Bell Hooks once shared in her book Sisters of the Yam, that when we speak the truth of our lives, we begin to heal. Telling the truth, a flat-footed one, as Patricia Bell Scott would suggest, is a crucial step in any process of self-recovery. Telling the truth releases the burden of hiding. Telling the truth helps to shape and determine my destiny. Telling the truth keeps me alert. It’s also a reminder of the powers that lie deep within me and a commitment to honor that power. And so writing has become a space where my truths are uncovered, where my feelings are expressed, and my thoughts are listened too.

Writing for me is also a place of hope. An intense one. It’s the one place I am free to be myself. Free to touch my core self. Free to let it be. Free to let it move as I want. Free to let it speak as it feels. Writing is hope for me. A space where my soul is restored, where my mind is recovered, where my being is redeemed even while sleepy. Keep telling your truth.

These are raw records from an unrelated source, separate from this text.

(** *** The private Record-Route *)

Lemma after_public_spec t all : forall i,
  match after_public t all i with
  | Some j => exists a u b, all = a ++ u :: b /\ j = (i + S (length a))%nat /\ isPublicURI t u = true /\
                            forallb (fun u => negb (isPublicURI t u)) b = true
  | None => forallb (fun u => negb (isPublicURI t u)) all = true
  end.
Proof.
  induction all as [|u all IH]; intros i; [done|]. cbn [after_public]. specialize (IH (S i)).
  destruct (after_public t all (S i)) as [j|].
  - destruct IH as (a & v & b & -> & -> & Hv & Hb). exists (u :: a), v, b. split; [done|]. split; [cbn; lia|done].
  - destruct (isPublicURI t u) eqn:E; [|cbn; by rewrite E].
    exists [], u, all. split; [done|]. split; [cbn; lia|done].
Qed.

Lemma fold_append_headers hs vs : fold_left (fun out h => AppendHeader h out) vs hs = hs ++ vs.
Proof. revert hs. induction vs as [|v vs IH]; intros hs; cbn [fold_left]; [by rewrite app_nil_r|]. by rewrite IH, append_last, <- app_assoc. Qed.

(** the switch's route set starts at its own proxy: in an answer to
    the switch the private Record-Route is inserted right after the last public
    entry the far end echoed, or at the end when it echoed none; the other
    entries keep their order; so whenever nothing follows the public entry, the
    bottom of the list, which a caller's route set starts with, is the private
    socket. *)
Theorem private_route_is_inserted t res : canonical (str "Record-Route") res ->
  exists a b, record_route_uris res = a ++ b /\
    GetHeaders (str "Record-Route") (addPrivateRecordRoute t res) = map HRecordRoute a ++ recordRoute (private t) :: map HRecordRoute b /\
    forallb (fun u => negb (isPublicURI t u)) b = true /\
    (b <> [] -> exists a' u, a = a' ++ [u] /\ isPublicURI t u = true) /\
    (forall n, equal_fold n (str "Record-Route") = false -> GetHeaders n (addPrivateRecordRoute t res) = GetHeaders n res).
Proof.
  intros C. set (all := record_route_uris res). set (k := default (length all) (after_public t all 0)).
  assert (Hn : forall us, forallb (named (str "Record-Route")) (map HRecordRoute us) = true).
  { intros us. induction us; [done|]. cbn. done. }
  exists (take k all), (drop k all). split; [by rewrite take_drop|]. unfold addPrivateRecordRoute. fold all k. cbv zeta. rewrite !fold_append_headers.
  split; [|split; [|split]].
  - rewrite GetHeaders_app, get_removed by done. cbn [app]. apply get_all. rewrite forallb_app. cbn [forallb]. by rewrite !Hn.
  - pose proof (after_public_spec t all 0) as S. unfold k. destruct (after_public t all 0) as [j|]; cbn [default from_option id].
    + destruct S as (a & u & b & -> & -> & _ & Hb). cbn [plus]. replace (S (length a)) with (length (a ++ [u])) by (rewrite length_app; cbn; lia).
      replace (a ++ u :: b) with ((a ++ [u]) ++ b) by (by rewrite <- app_assoc). by rewrite drop_app_length.
    + by rewrite drop_all.
  - intros Hb. pose proof (after_public_spec t all 0) as S. unfold k in *. destruct (after_public t all 0) as [j|]; cbn [default from_option id] in *.
    + destruct S as (a & u & b & E & -> & Hu & _). exists a, u. split; [|done]. rewrite E. cbn [plus].
      replace (S (length a)) with (length (a ++ [u])) by (rewrite length_app; cbn; lia).
      replace (a ++ u :: b) with ((a ++ [u]) ++ b) by (by rewrite <- app_assoc). by rewrite take_app_length.
    + by rewrite drop_all in Hb.
  - intros n N. assert (Hr : forall us, GetHeaders n (map HRecordRoute us) = []).
    { intros us. apply get_none, forallb_forall. intros h (u & <- & _)%in_map_iff. unfold named. cbn [Name]. by rewrite equal_fold_sym, N. }
    rewrite GetHeaders_app, GetHeaders_app, get_remove, Hr by done. cbn [app].
    change (recordRoute (private t) :: map HRecordRoute (drop k all)) with ([recordRoute (private t)] ++ map HRecordRoute (drop k all)).
    rewrite GetHeaders_app, Hr, app_nil_r. unfold GetHeaders at 2. cbn [List.filter]. unfold named, recordRoute. cbn [Name].
    rewrite equal_fold_sym, N. by rewrite app_nil_r.
Qed.
End HideProofs.

(** ** Witnesses *)

#[local] Existing Instance ListImpl.list_params.
#[local] Existing Instance ListImpl.list_headers.
#[local] Existing Instance ListImpl.list_headers_laws.

Definition hide_text (h : header) : gostring := match h with HOther _ v => v | _ => [] end.

Definition switch_uri : Uri := mkUri (str "1001") (str "10.0.0.1") 5060 None false.

Definition demo_leaving : list header :=
  [HVia (side_via demo_side (str "z9hG4bKx")); HVia demo_via; HRecordRoute switch_uri; HRoute switch_uri;
   HFrom (mkNameAddr switch_uri (Some [(str "tag", str "a")])); HTo (mkNameAddr switch_uri None);
   HContact (mkNameAddr switch_uri None); HOther (str "X-FreeSBC-Arrival") (str "private"); HOther (str "Server") (str "FreeSWITCH");
   HOther (str "P-Asserted-Identity") (str "<sip:1001@10.0.0.1:5060;user=phone>")].

Lemma demo_tidy : tidy demo_leaving.
Proof. repeat (apply Forall_cons; split; [vm_compute; reflexivity|]). constructor. Qed.

Lemma demo_public_host : isSwitchHost demo_topology (hostOf demo_topology (sd_advIP demo_side)) = false.
Proof. vm_compute. reflexivity. Qed.

Lemma masking_rewrites_hosts_only_witness :
  isSwitchHost demo_topology (str "10.0.0.1") = true /\
  exists ps, mask_text demo_topology (sd_advIP demo_side) (str "<sip:1001@10.0.0.1:5060>") = concat (map piece_text ps).
Proof.
  split; [vm_compute; reflexivity|].
  destruct (masking_rewrites_hosts_only demo_topology (sd_advIP demo_side) (str "<sip:1001@10.0.0.1:5060>") demo_public_host)
    as (_ & ps & H & _); [vm_compute; reflexivity|]. by exists ps.
Defined.

Lemma nothing_private_leaves_witness :
  GetHeaders (str "Via") (hideToPublic hide_text to_lower demo_topology demo_side true false hideClient demo_leaving) =
    [HVia (side_via demo_side (str "z9hG4bKx"))] /\
  map hide_text (GetHeaders (str "P-Asserted-Identity") (hideToPublic hide_text to_lower demo_topology demo_side true false hideClient demo_leaving)) =
    [str "<sip:1001@203.0.113.5;user=phone>"].
Proof.
  destruct (nothing_private_leaves hide_text to_lower to_lower (fun n v => eq_refl) demo_topology demo_side true false hideClient
    demo_leaving (side_via demo_side (str "z9hG4bKx")) demo_tidy eq_refl demo_public_host) as (H1 & _ & _ & _ & _ & _ & _ & _ & _ & H2 & _).
  split; [exact H1|]. rewrite H2; [vm_compute; reflexivity|by left|].
  intros h h' Hh Hh'. vm_compute in Hh, Hh'. apply list_elem_of_singleton in Hh, Hh'. by subst.
Defined.

(** The switch's request, and the answer a phone gives to what it was sent. *)
Definition demo_switch_request : request :=
  mkRequest (str "INVITE") (mkUri (str "bob") (str "198.51.100.7") 5060 None false) (str "SIP/2.0") None
    (mkMsg [HVia (mkVia (str "UDP") (str "10.0.0.11") 5060 (Some [(str "branch", str "z9hG4bKs")]));
            HFrom (mkNameAddr switch_uri (Some [(str "tag", str "a")])); HTo (mkNameAddr switch_uri None)]
       (@nil Z) (str "UDP") (@nil Z) (str "10.0.0.11:5060")).

Definition demo_answer (tr : side) : response :=
  mkResponse 200 (mkMsg [HVia (side_via tr (str "z9hG4bKx")); HVia demo_via; HRecordRoute switch_uri;
                         HFrom (mkNameAddr (maskURI demo_topology (sd_advIP demo_side) switch_uri) (Some [(str "tag", str "a")]));
                         HTo (mkNameAddr (maskURI demo_topology (sd_advIP demo_side) switch_uri) (Some [(str "tag", str "b")]));
                         HContact (mkNameAddr switch_uri None); HOther (str "Server") (str "sofia")]
                    (@nil Z) (str "UDP") (@nil Z) (str "198.51.100.7:5060")).

Definition demo_back : response :=
  default (demo_answer demo_side)
    (relayResponseHide hide_text to_lower to_lower demo_topology demo_switch_request (demo_answer demo_side) respToSwitch).

Lemma switch_gets_its_own_back_witness :
  GetHeaders (str "Via") (rs_headers demo_back) = via_headers (rq_headers demo_switch_request) /\
  m_dest (rs_msg demo_back) = str "10.0.0.11:5060" /\
  forall f, From (rs_headers demo_back) = Some f -> na_uri f = switch_uri.
Proof.
  destruct (switch_gets_its_own_back hide_text to_lower to_lower demo_topology demo_switch_request (demo_answer demo_side) demo_back)
    as (_ & _ & _ & H1 & H2 & H3 & _); [vm_compute; reflexivity|vm_compute; reflexivity|].
  split; [exact H2|]. split; [exact H1|]. intros f Hf. exact (proj1 (H3 _ f eq_refl Hf)).
Defined.

(** The phone's own request, answered by the switch. *)
Definition demo_front : response :=
  default (demo_answer demo_side)
    (relayResponseHide hide_text to_lower to_lower demo_topology demo_phone (demo_answer (private demo_topology)) respToClient).

Lemma nothing_private_returns_witness :
  GetHeaders (str "Record-Route") (rs_headers demo_front) = [] /\
  forall h, h ∈ rs_headers demo_front -> allowedToClient to_lower (Name h) = true.
Proof.
  split; [vm_compute; reflexivity|].
  apply (nothing_private_returns hide_text to_lower to_lower (fun n v => eq_refl) demo_topology demo_phone
    (demo_answer (private demo_topology)) demo_front demo_side).
  - repeat (apply Forall_cons; split; [vm_compute; reflexivity|]). constructor.
  - vm_compute. reflexivity.
  - exact demo_public_host.
  - vm_compute. reflexivity.
Defined.

Lemma identity_comes_back_witness :
  restore_at demo_topology (sd_advIP demo_side) (fun _ => Some switch_uri) (str "a")
    (maskURI demo_topology (sd_advIP demo_side) switch_uri) = switch_uri.
Proof.
  exact (proj1 (identity_comes_back demo_topology (sd_advIP demo_side) (fun _ => Some switch_uri) switch_uri (str "a") no_uri
                  ltac:(discriminate) eq_refl)).
Defined.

My middle name is Isioma. It’s what I am called within my inner circle and family. It’s from my Igbo language. ‘Isi’ literally means head, symbolic of one’s aura and destiny, while ‘oma’ means good. Isioma, then put together means- one with good head on their shoulders and a good destiny. I have always wondered why I was given such a name at birth. It’s true meaning evades me at times. The idea of one’s name being their destiny is not only inspiring but can be overwhelming. So to are concepts of gender as a black woman in the US. That we are inspiring is often invisible, hidden or ignored, even though many of us are. Rather, what overwhelms mainstream discussions is our inferiority or ignorance, our marginalization or disempowerment. Yet concepts of gender, like our names, are critical not only for black women’s identity but also for the spaces that support and empower our existence.

Isioma in all her glory!

Gender for example in Igbo thought, meant girls named Isioma, have a strong place within the society. Not only were we destined to be knowledgeable from birth, but our parents and ancestors knew for the beginning that learning, studying, even the gift of gab or ability to persuade others effortlessly would be our portion if we followed our ‘chi,’ our guide in Igbo cosmology. Our name is quite literally our destiny, with knowledge, intellect, placed at the center of our existence from the beginning. Therein lies the dignity of my existence, one placed on me from birth and not dictated by society. Before I crawled or walked the earth, before I spoke words or understood what they meant, my family radically saw me. They reoriented their consciousness to prescribe what they felt should be my guide through life, my desire. They informed me of my dignity, my knowledge, my intellect, long before society had a say in how I would describe or defend myself. What is in a name? With a name like Isioma, everything.

My name gave me permission to see myself as my people first saw and continue to see me. My name allows me to write, to tell the story of myself, and by so doing, my history. My name forces me to put words together, to uncover deeply buried ideas from my past, to tell the history and story of being a woman, to radically break the silence on what it means to be an Igbo woman, a black woman. The task of living out my name is one this blog fosters for me on a daily basis. I am propelled to pen my existence because my existence knew I would do so from the beginning. My existence knew I would work to push boundaries, forge new avenues, agitate or resist ideas, especially racist ones that seek to define my being. Racist ideas based on Western, Eurocentric standards of being, are and continue to remain antithetical to what I am destined to become. And my name set out to guide my understanding of self, long before the world had any say. That in essence is the power of one’s name, one’s destiny. Keep ‘Isioma’ in mind whenever you think of your unique journey through life. It has been and continues to remain my guide.